Records contained in a dataset
-- -- --

(** Finding the identifier leaves Redis, the request, the settings and
    the client of the manager alone. *)
Lemma get_session_id_frame :
  respects
    (keeps (λ w, (server w, redis_log w, request_cookies w, settings w, dataset w)))
    SessionManager.__get_session_id.
Proof. respects_with untouched. Qed.

(** Setting up the client touches the settings and [self.dataset] only. *)
Lemma setup_dataset_frame :
  respects
    (keeps (λ w, (server w, redis_log w, request_cookies w, settings w,
                  response_cookies w, uuids_drawn w)))
    SessionManager.__setup_dataset.
Proof. respects_with untouched. Qed.


Lemma get_session_from_db_runs (w : world) :
  ∃ w',
    SessionManager.__get_session_from_db w = (loaded w, w') ∧
    server w' = server w ∧
    redis_log w' = redis_log w ++ [GET (resolved w)] ∧
    request_cookies w' = request_cookies w ∧
    resolution w w'.
Proof.
  unfold SessionManager.__get_session_from_db.
  destruct (get_session_id_runs w) as (w1 & E1 & Hres).
  pose proof (get_session_id_frame w) as K1. rewrite E1 in K1.
  destruct (setup_dataset_runs w1) as [w2 E2].
  pose proof (setup_dataset_frame w1) as K2. rewrite E2 in K2.
  unfold keeps in K1, K2. cbn in K1, K2. simplify_eq.
  erewrite bind_Ok by exact E1.
  erewrite bind_Ok by exact E2.
  erewrite bind_Ok by reflexivity.
  assert (resolution w w2) as Hres2.
  { unfold resolution in *. destruct (request_cookies w !! _).
    - destruct Hres as [? ?]. split; congruence.
    - destruct Hres as [? [kwargs ?]]. split; [congruence |].
      exists kwargs. congruence. }
  clear Hres.
  unfold loaded, stored_session, SessionManager.__to_dict, resolution in *. wsimpl.
  replace (server w) with (server w2) by congruence.
  replace (redis_log w) with (redis_log w2) by congruence.
  replace (request_cookies w) with (request_cookies w2) in * by congruence.
  destruct (server w2 !! resolved w) as [r |]; cbn.
  - destruct (pickle_loads (value r)); eexists; (split; [reflexivity | done]).
  - eexists; (split; [reflexivity | done]).
Qed.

-- -- --

WHAT THE TASK ASKS — The data must be retyped in full, exactly as it reads.

EXERCISE SOLUTION —
(** Finding the identifier leaves Redis, the request, the settings and
    the client of the manager alone. *)
Lemma get_session_id_frame :
  respects
    (keeps (λ w, (server w, redis_log w, request_cookies w, settings w, dataset w)))
    SessionManager.__get_session_id.
Proof. respects_with untouched. Qed.

(** Setting up the client touches the settings and [self.dataset] only. *)
Lemma setup_dataset_frame :
  respects
    (keeps (λ w, (server w, redis_log w, request_cookies w, settings w,
                  response_cookies w, uuids_drawn w)))
    SessionManager.__setup_dataset.
Proof. respects_with untouched. Qed.


Lemma get_session_from_db_runs (w : world) :
  ∃ w',
    SessionManager.__get_session_from_db w = (loaded w, w') ∧
    server w' = server w ∧
    redis_log w' = redis_log w ++ [GET (resolved w)] ∧
    request_cookies w' = request_cookies w ∧
    resolution w w'.
Proof.
  unfold SessionManager.__get_session_from_db.
  destruct (get_session_id_runs w) as (w1 & E1 & Hres).
  pose proof (get_session_id_frame w) as K1. rewrite E1 in K1.
  destruct (setup_dataset_runs w1) as [w2 E2].
  pose proof (setup_dataset_frame w1) as K2. rewrite E2 in K2.
  unfold keeps in K1, K2. cbn in K1, K2. simplify_eq.
  erewrite bind_Ok by exact E1.
  erewrite bind_Ok by exact E2.
  erewrite bind_Ok by reflexivity.
  assert (resolution w w2) as Hres2.
  { unfold resolution in *. destruct (request_cookies w !! _).
    - destruct Hres as [? ?]. split; congruence.
    - destruct Hres as [? [kwargs ?]]. split; [congruence |].
      exists kwargs. congruence. }
  clear Hres.
  unfold loaded, stored_session, SessionManager.__to_dict, resolution in *. wsimpl.
  replace (server w) with (server w2) by congruence.
  replace (redis_log w) with (redis_log w2) by congruence.
  replace (request_cookies w) with (request_cookies w2) in * by congruence.
  destruct (server w2 !! resolved w) as [r |]; cbn.
  - destruct (pickle_loads (value r)); eexists; (split; [reflexivity | done]).
  - eexists; (split; [reflexivity | done]).
Qed.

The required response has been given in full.